Carlos, muitas vezes na sua vida já havia enfrentado desafios, sendo sempre bem sucedido. Profissionalmente, na vida privada, nos esportes. Nada representava um problema insolúvel. Sempre dava um jeito de se dar bem, com o menor esforço possível. 
Naturalmente, não era uma pessoa comum: era inteligente, bem preparado, articulado, e confiante. Tudo o que fazia era com dedicação e sempre visando atender a uma causa.  Na sua opinião, quando há uma causa em jogo, tudo fica mais fácil, inclusive a superação dos desafios que se apresentarem. E suas causas eram sempre boas, sociais, visando um resultado que sempre vinha ao encontro do anseio, expectativas  das pessoas envolvidas.

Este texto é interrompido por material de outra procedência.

(** * FTSE data server: refresh, cache and fallback engine

    A shallow embedding of [ftse_data_server_new.py] and the properties its
    specification states about it.

    Conventions of the embedding:
    - A Python [float] is a [pyfloat]: a finite value, given by the rational
      it denotes ([Q], with Python's [==] as [Qeq]), an infinity or nan.
      Arithmetic on finite values is exact: the rounding of a result to the
      nearest double and its overflow to an infinity are not modelled.
    - The snapshot dictionary [ftse_data] is a [gmap string pyval].
    - The two globals, the clock and the spawned threads are threaded
      through a state-and-exception monad [M].
    - Log output is not modelled. *)

From Stdlib Require Import ZArith QArith Qround Lqa Lia String Ascii List.
From stdpp Require Import gmap strings.

Local Open Scope Q_scope.

(** ** Numbers *)

Module Num.

(** [int(value)] on a finite float: truncation toward zero. *)
Definition py_int (q : Q) : Z := Z.quot (Qnum q) (Zpos (Qden q)).

(** [x < y] on finite floats, as a boolean. *)
Definition Qltb (x y : Q) : bool := negb (Qle_bool y x).

(** [round(x, 0)] on a finite float: the nearest whole number, ties to
    the even one. *)
Definition py_round0 (x : Q) : Q :=
  let f := Qfloor x in
  let r := x - inject_Z f in
  if Qltb r 0.5 then inject_Z f
  else if Qltb 0.5 r then inject_Z (f + 1)
  else if Z.even f then inject_Z f else inject_Z (f + 1).

(** A Python float. *)
Inductive pyfloat :=
  | Fin (q : Q)
  | Inf (negative : bool)
  | NaN.

Coercion Fin : Q >-> pyfloat.

Definition is_finite (x : pyfloat) : bool :=
  match x with Fin _ => true | _ => false end.

(** [-x]. *)
Definition fneg (x : pyfloat) : pyfloat :=
  match x with
  | Fin q => Fin (- q)
  | Inf b => Inf (negb b)
  | NaN => NaN
  end.

(** [x - y]. *)
Definition fsub (x y : pyfloat) : pyfloat :=
  match x, y with
  | Fin a, Fin b => Fin (a - b)
  | Fin _, Inf b => Inf (negb b)
  | Inf b, Fin _ => Inf b
  | Inf b1, Inf b2 => if Bool.eqb b1 b2 then NaN else Inf b1
  | _, _ => NaN
  end.

(** [x * y]. *)
Definition fmul (x y : pyfloat) : pyfloat :=
  match x, y with
  | Fin a, Fin b => Fin (a * b)
  | Fin a, Inf b | Inf b, Fin a =>
      if Qeq_bool a 0 then NaN else Inf (xorb b (Qltb a 0))
  | Inf b1, Inf b2 => Inf (xorb b1 b2)
  | _, _ => NaN
  end.

(** [x < y]: false whenever nan is involved. *)
Definition fltb (x y : pyfloat) : bool :=
  match x, y with
  | Fin a, Fin b => Qltb a b
  | Fin _, Inf b => negb b
  | Inf b, Fin _ => b
  | Inf b1, Inf b2 => b1 && negb b2
  | _, _ => false
  end.

(** [x == y]: nan is not equal to itself. *)
Definition feqb (x y : pyfloat) : bool :=
  match x, y with
  | Fin a, Fin b => Qeq_bool a b
  | Inf b1, Inf b2 => Bool.eqb b1 b2
  | _, _ => false
  end.

(** [x <= y]. *)
Definition fleb (x y : pyfloat) : bool := fltb x y || feqb x y.

(** [round(x, 0)]: infinities and nan round to themselves. *)
Definition fround0 (x : pyfloat) : pyfloat :=
  match x with
  | Fin q => Fin (py_round0 q)
  | _ => x
  end.

(** The two floats are one value; unlike [==], this holds of nan and nan. *)
Definition same (x y : pyfloat) : Prop :=
  match x, y with
  | Fin a, Fin b => a == b
  | Inf b1, Inf b2 => b1 = b2
  | NaN, NaN => True
  | _, _ => False
  end.

End Num.
Import Num.

(** ** Quantizer *)

(** The body of the [try] of [round_to_quarter] on a finite value, where
    neither [int] nor the arithmetic raises. *)
Definition round_to_quarter_try (value : Q) : Q :=
  let integer_part := py_int value in
  let decimal_part := value - inject_Z integer_part in
  if Qltb decimal_part 0.125 then inject_Z integer_part + 0
  else if Qltb decimal_part 0.375 then inject_Z integer_part + 0.25
  else if Qltb decimal_part 0.625 then inject_Z integer_part + 0.5
  else if Qltb decimal_part 0.875 then inject_Z integer_part + 0.75
  else inject_Z (integer_part + 1) + 0.

(** [round_to_quarter]: on an infinity [int(value)] raises OverflowError
    and on nan ValueError, and the handler returns [value]. *)
Definition round_to_quarter (value : pyfloat) : pyfloat :=
  match value with
  | Fin v => Fin (round_to_quarter_try v)
  | Inf _ | NaN => value
  end.

(** ** Derived values *)

Definition conversion_factor : Q := 12.28065515714918.
Definition base_tx : Q := 27556.

(** [calculate_tx_price]; no step of it raises, so its handler, which
    raises again, is never entered. *)
Definition calculate_tx_price (ftse_price : pyfloat) : pyfloat :=
  let tx_price := fmul ftse_price conversion_factor in
  fround0 tx_price.

Definition calculate_tx_change (ftse_price : pyfloat) : pyfloat :=
  let tx_price := calculate_tx_price ftse_price in
  let tx_change := fsub tx_price base_tx in
  fround0 tx_change.

(** ** Text *)

Module Str.

(** A string given by its bytes. *)
Definition bytes (l : list nat) : string :=
  fold_right (fun n s => String (ascii_of_nat n) s) EmptyString l.

(** [s.startswith(p)]. *)
Definition startswith (s p : string) : bool := String.prefix p s.

(** [p in s]. *)
Fixpoint contains (p s : string) : bool :=
  String.prefix p s ||
  match s with
  | EmptyString => false
  | String _ s' => contains p s'
  end.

Ele sentia um prazer íntimo muito grande por sempre ter tido condições e oportunidade de fazer o que achava que deveria ser feito. Não guardava nenhuma lembrança de ter deixado de fazer alguma coisa importante.
Entretanto, a partir de determinado momento, as coisas do ponto de vista profissional, e a pessoal - em decorrência, passaram a não dar tão certo como sempre. Aquela luz que o iluminava, que o fazia encontrar caminhos que até desconhecia, parecia estar falhando. E ele foi perdendo a confiança em si próprio, e quanto mais perdia, mais as coisas davam errada. Parecia, como se diz, que o universo conspirava contra ele.  Então, foi se fechando em si mesmo, se afastando dos amigos e conhecidos. E os dias passaram a se repetir monotonamente, sem que nada positivo acontecesse. Estatisticamente, a tendência sinalizava  que essa situação iria piorar, cada vez mais.
Um dia foi assistir a uma palestra de uma amiga, e lá, ouviu uma fala que o marcou muito:
 “Você nunca sabe que resultados virão da sua ação. Mas, se você não fizer nada, não existirão resultados.” (Mahatma Gandhi)
Marcou porque reconheceu que, ultimamente, não estava fazendo nada, que estava acomodado, que estava aguardando algo acontecer. Estava parado, inerte, omisso, como que desligado, inoperante.
Lembrou então da imagem de uma pessoa desejando atravessar a rua, mas que ficava parada do lado oposto ao que desejava atingir. O semáforo mudava para o verde, vermelho, os carros paravam, as outras pessoas atravessavam, e ele continuava parado.. E ficou assim até que se conscientizou de que, se quisesse atingir o outro lado da rua, independentemente de seus receios, dúvidas se iria conseguir, se era o momento certo, ou não, cabia a  ele, somente à ele,  atravessá-la.
Concluiu que era preciso lidar com as suas eventuais fraquezas. Que em tempo de transparência, não é mais possível esconder as falhas
A partir daí, começou a refletir sobre os seus motivos. Por que estava travado como estava? O que aconteceu com aquele cara que ele sempre foi? Alegre, destemido, com iniciativa, capaz? Tinha medo de que?
Revendo, lembrou-se que nos momentos mais difíceis, procurou pessoas de suas relações, que estavam em condições de ajudá-lo,  pedindo uma força nessa hora. As pessoas estavam tão preocupadas ‘em atravessar a própria rua’ que, embora o tivessem recebido bem, não deram a devida importância ao assunto, não reconheceram a gravidade da situação, e não o ajudaram. Para ele era natural ajudar a quem estivesse necessitado, pois sempre fez isso, mesmo quando não solicitado,. Esperava que os outros agissem assim também com ele. Não foi o que aconteceu. Isso passou a ser recorrente e  o fez perder a fé nas pessoas, nas relações. Entretanto, lhe ocorreu que cada pessoa é diferente uma da outra. Não teria sentido imaginar que todos deveriam agir como ele. Portanto, não deveria levar isso tão a sério, e sim procurar superar esse excesso de sensibilidade. Certamente, as pessoas não fizeram isso por não gostarem dele, por maldade. Não, não foi nada pessoal. Agir assim é da natureza humana, é comum.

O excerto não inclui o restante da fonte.